Most of the time in Bodrum, though, we shooed the kids off to play and watched Halk TV and took turns reading FB on the computer. It was a good trip because Bodrum is beautiful and my friend's home is home to whoever is there and we were feeling the same, both of us tense and overcome with trying to figure this all out. Neither of us feel this is the sort of thing you should keep from kids, because kids come up with things scarier than reality when left to fill in their own blanks.

Yesterday in Taksim I did not see one single cop.

Normally, I hate crowds but some crowds are okay. This crowd was okay. It's the first time I've been in a Turkish crowd and not been groped, like guys grabbing my crotch from behind as hard as they can and it's so crowded and you can't tell which guy did it and there's nothing you can do anyway because that's what happens if you go to Taksim on New Year's or any other large gathering. So maybe it's best Erdoğan's 51% stayed home, who knows?
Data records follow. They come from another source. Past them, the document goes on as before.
(** The class [\w] of [re] on [str] patterns: alphanumeric or underscore. *)
Definition is_word (c : ascii) : bool :=
  is_digit c || is_upper_AZ c || (code c =? 95) || in_range 97 122 c
  || (code c =? 170) || (code c =? 178) || (code c =? 179) || (code c =? 181)
  || (code c =? 185) || (code c =? 186) || in_range 188 190 c
  || in_range 192 214 c || in_range 216 246 c || in_range 248 255 c.

Fixpoint lstrip (s : string) : string :=
  match s with
  | String c r => if is_space c then lstrip r else s
  | EmptyString => EmptyString
  end.

(** [rstrip] keeps a character when it is not a space or when something
    survives to its right. *)
Fixpoint rstrip (s : string) : string :=
  match s with
  | String c r =>
      match rstrip r with
      | EmptyString => if is_space c then EmptyString else String c EmptyString
      | r' => String c r'
      end
  | EmptyString => EmptyString
  end.

(** [s.strip()] *)
Definition strip (s : string) : string := rstrip (lstrip s).

Fixpoint take (n : nat) (s : string) : string :=
  match n, s with
  | S n', String c r => String c (take n' r)
  | _, _ => EmptyString
  end.

Fixpoint drop (n : nat) (s : string) : string :=
  match n, s with
  | S n', String _ r => drop n' r
  | _, _ => s
  end.

(** [s[a:b]] for indices inside [0 .. len(s)] (empty when [b <= a]). *)
Definition slice (a b : nat) (s : string) : string := take (b - a) (drop a s).
(** X10. A failing model does not fail the analysis. For a transcript
    that is not blank and a client whose call never raises
    [AttributeError], [analyze_transcript] returns: it makes exactly two
    model calls, the summary prompt then the action-items prompt; the
    result names the original file, its summary is stripped and its action
    items are stripped and not empty. A facet whose call failed is empty
    and the other one is kept. *)
Theorem analysis_survives_model_failures (self : Service W) (t f : string) (w : W) :
  all_chars isspace t = false ->
  (forall q w0 e w0', generate_content self q w0 = (Raises e, w0') ->
     class_eqb (exn_class e) AttributeError = false) ->
  exists r1 w1 r2 w2,
    _generate_content_with_gemini self (summary_prompt t f) w
      = (r1, w1, [CallModel (summary_prompt t f)])
    /\ _generate_content_with_gemini self (action_items_prompt t f) w1
        = (r2, w2, [CallModel (action_items_prompt t f)])
    /\ analyze_transcript self t f w
       = (Returns (mkAnalysis
                     match r1 with Returns s => strip s | Raises _ => "" end
                     match r2 with
                     | Returns raw => parse_action_items (strip raw)
                     | Raises _ => []
                     end
                     (Some f)),
          w2, [CallModel (summary_prompt t f); CallModel (action_items_prompt t f)])
    /\ strip match r1 with Returns s => strip s | Raises _ => "" end
       = match r1 with Returns s => strip s | Raises _ => "" end
    /\ Forall (fun item => item <> "" /\ strip item = item)
         match r2 with
         | Returns raw => parse_action_items (strip raw)
         | Raises _ => []
         end.
Proof.
  intros Hblank Hclient.
  destruct (generate_once self (summary_prompt t f) w Hclient) as (r1 & w1 & H1 & Hr1).
  destruct (generate_once self (action_items_prompt t f) w1 Hclient)
    as (r2 & w2 & H2 & Hr2).
  exists r1, w1, r2, w2. split; [exact H1|]. split; [exact H2|].
  split; [|split].
  - unfold analyze_transcript. rewrite blank_test, Hblank.
    unfold bind at 1. rewrite H1.
    rewrite (except_RuntimeError_returns r1 strip "" Hr1).
    unfold bind. rewrite H2.
    rewrite (except_RuntimeError_returns r2 (fun raw => parse_action_items (strip raw))
               [] Hr2).
    reflexivity.
  - destruct r1; [apply strip_idempotent | reflexivity].
  - destruct r2 as [raw|]; [|constructor].
    apply parse_action_items_stripped.
Qed.
(** X9. An exception that is not the library's error is not caught by
    [process_team]: it ends the loop at that team, the teams after it are
    not processed, and the script ends with exit code 1. *)
Theorem team_crash_ends_batch `{T : Transport} fuel sid before team_name
    folder_id after e st st1 st2 :
  process_teams fuel sid before st = (Ok tt, st1) ->
  process_team_body fuel sid team_name folder_id st1 = (Exn e, st2) ->
  is_SynologyPhotoError e = false ->
  process_team fuel sid team_name folder_id st1 = (Exn e, st2)
  /\ process_teams fuel sid (before ++ (team_name, folder_id) :: after) st =
       (Exn e, st2)
  /\ (forall st_start st_a,
        env_complete (loaded st_start) ->
        authenticate (username (loaded st_start)) (password (loaded st_start))
          (loaded st_start) = (Ok sid, st_a) ->
        st = printed_out st_a
               [OLit "Processing ";
                OVal (JNum (Z.of_nat (length team_folders_id)));
                OLit " teams..."] ->
        team_folders_id = before ++ (team_name, folder_id) :: after ->
        exit_code (fst (main fuel st_start)) = Some 1).
Proof.
  intros Hbefore Hbody Hkind.
  pose proof (process_team_uncaught _ _ _ _ _ _ _ Hbody Hkind) as Hteam.
  assert (Hloop : process_teams fuel sid
                    (before ++ (team_name, folder_id) :: after) st = (Exn e, st2)).
  { rewrite process_teams_app, Hbefore. unfold process_teams.
    cbn [for_each fst snd]. now apply bind_exn. }
  repeat apply conj; try assumption.
  intros st_start st_a Henv Hauth Hst Hteams.
  rewrite (main_exit_after_login fuel st_start sid st_a Henv Hauth).
  rewrite <- Hst, Hteams, Hloop.
  apply exit_code_raised; [now exists e|].
  intros e' [= <-].
  apply (no_exit_process_team fuel sid team_name folder_id st1).
  now rewrite Hteam.
Qed.

Lemma team_crash_ends_batch_witness :
  let st_start := start sloppy_club full_env in
  fst (process_team_body 2 (JStr "s3cr3t") "U20F" 3048
         (printed_out
            (after_request (loaded st_start)
               (auth_request (base_url (loaded st_start))
                  (username (loaded st_start)) (password (loaded st_start))))
            [OLit "Processing "; OVal (JNum 15); OLit " teams..."]))
    = Exn (KeyError "id")
  /\ exit_code (fst (main 2 st_start)) = Some 1.
Proof.
  intros st_start. split; [reflexivity|].
  set (st_a := after_request (loaded st_start)
                 (auth_request (base_url (loaded st_start))
                    (username (loaded st_start)) (password (loaded st_start)))).
  set (st := printed_out st_a
               [OLit "Processing "; OVal (JNum 15); OLit " teams..."]).
  destruct (@team_crash_ends_batch (vendor_mock sloppy_club) 2 (JStr "s3cr3t")
              [] "U20F" 3048 (tl team_folders_id) (KeyError "id") st st
              (snd (process_team_body 2 (JStr "s3cr3t") "U20F" 3048 st)))
    as (_ & _ & Hexit).
  - reflexivity.
  - vm_compute. reflexivity.
  - reflexivity.
  - apply (Hexit st_start st_a).
    + repeat constructor.
    + rewrite authenticate_eq. reflexivity.
    + reflexivity.
    + reflexivity.
Defined.
(** * DATurbulenceModel: the augmented turbulence model of DAFoam's adjoint

    A shallow embedding of [src/adjoint/DAModel/DATurbulenceModel/
    DATurbulenceModel.H].  The header declares the abstract class
    [Foam::DATurbulenceModel]; the member functions it defines inline
    ([nut], [phase], [prt], [getTurbModelType]) are embedded in module
    [Foam] below.  The linear-system operations it only declares
    ([getFvMatrixFields], [solveAdjointFP]) have their bodies in the
    model classes; module [Ldu] models them from the specification.

    Scalars: [Foam::scalar] is a double; both modules use Rocq's binary64
    floats, so that comparisons also see NaN and the signed zeros and
    sums are the rounded ones. *)

From Stdlib Require Import ZArith Floats List String Lia Bool.
From stdpp Require Import base list.


Module Foam.

(** ** OpenFOAM's fatal errors

    [FatalErrorIn] and [exit] come from OpenFOAM (error.H, errorManip.H),
    which the header includes through [DAUtility.H].  The macro
    [FatalErrorIn(fn)] selects the global [FatalError] object and records
    the function name in it.  Streaming the manipulator [exit(FatalError)]
    into it invokes [FatalError.exit(1)], and every branch of
    [error::exit] ends the call: [abort()] under FOAM_ABORT, a thrown
    copy of the error when exceptions are switched on, [Pstream::exit]
    in a parallel run, [::exit] otherwise.  Control never comes back to
    the statement that follows, so a member function either returns a
    value or ends in a fatal exit. *)

Record error : Type := mkError
  { functionName : string;
    message : string }.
There was lots of regional and ethnic dancing.
I wasn't worried any more than usual about my backpack or getting pickpocketed. When people bumped into you, they made eye contact and apologized and often touched your shoulder gently. I found myself doing the same. In fact, I find myself touching people a lot more than I used to and I don't know what that's all about.

The park is a feeling of nervous celebration and it's not just kids. There is every kind of help you might need, even free cigarettes.

As ever in Turkey, there's always someone nearby to sell you something you didn't realize you wanted till that exact moment, like Turkish flags and whistles and swim goggles and Guy Fawkes masks and watermelon and köfte and gas masks.

I love her.
Things are highly organized, yet there is no central organization. I'd brought some food and trash bags with me and we found a place where they were handing out free tea and cookies and tried to give them the food, but they directed us to the yemekhane because that's where they were handing out free food. They didn't even need it anymore, really. If new supplies stopped coming in, it looks like they'd be able to stick it out at least a week or two. Still, I felt like I had to do something.

Pit of halted construction.
The university march was anti-climactic. I'm not sure what happened. The group seemed to get separated in the park and no one read the declaration as far as I know. Another march for Abdullah Cömert started coming the other direction so we moved out of the way and then our banner was coming the other way so we followed it to between two barricades and there were about 30 people left, all unsure what to do.

The bus barricades are now furniture.
Everyone eventually went their separate ways.

They made this barricade with construction scaffolding.
Today, I'm still a bit of a wreck. I went out for breakfast with a friend rather than pacing the house alone. It's like I'm on crank, I just can't stop talking about this or anything else.

A cold wind started blowing and we could see storm clouds coming our way. The waiters started rolling up the umbrellas. My friend felt the direction the wind was blowing and tried to gauge which way the storm was blowing.

We hoped it was blowing the other way, out to sea, but it was really hard to tell.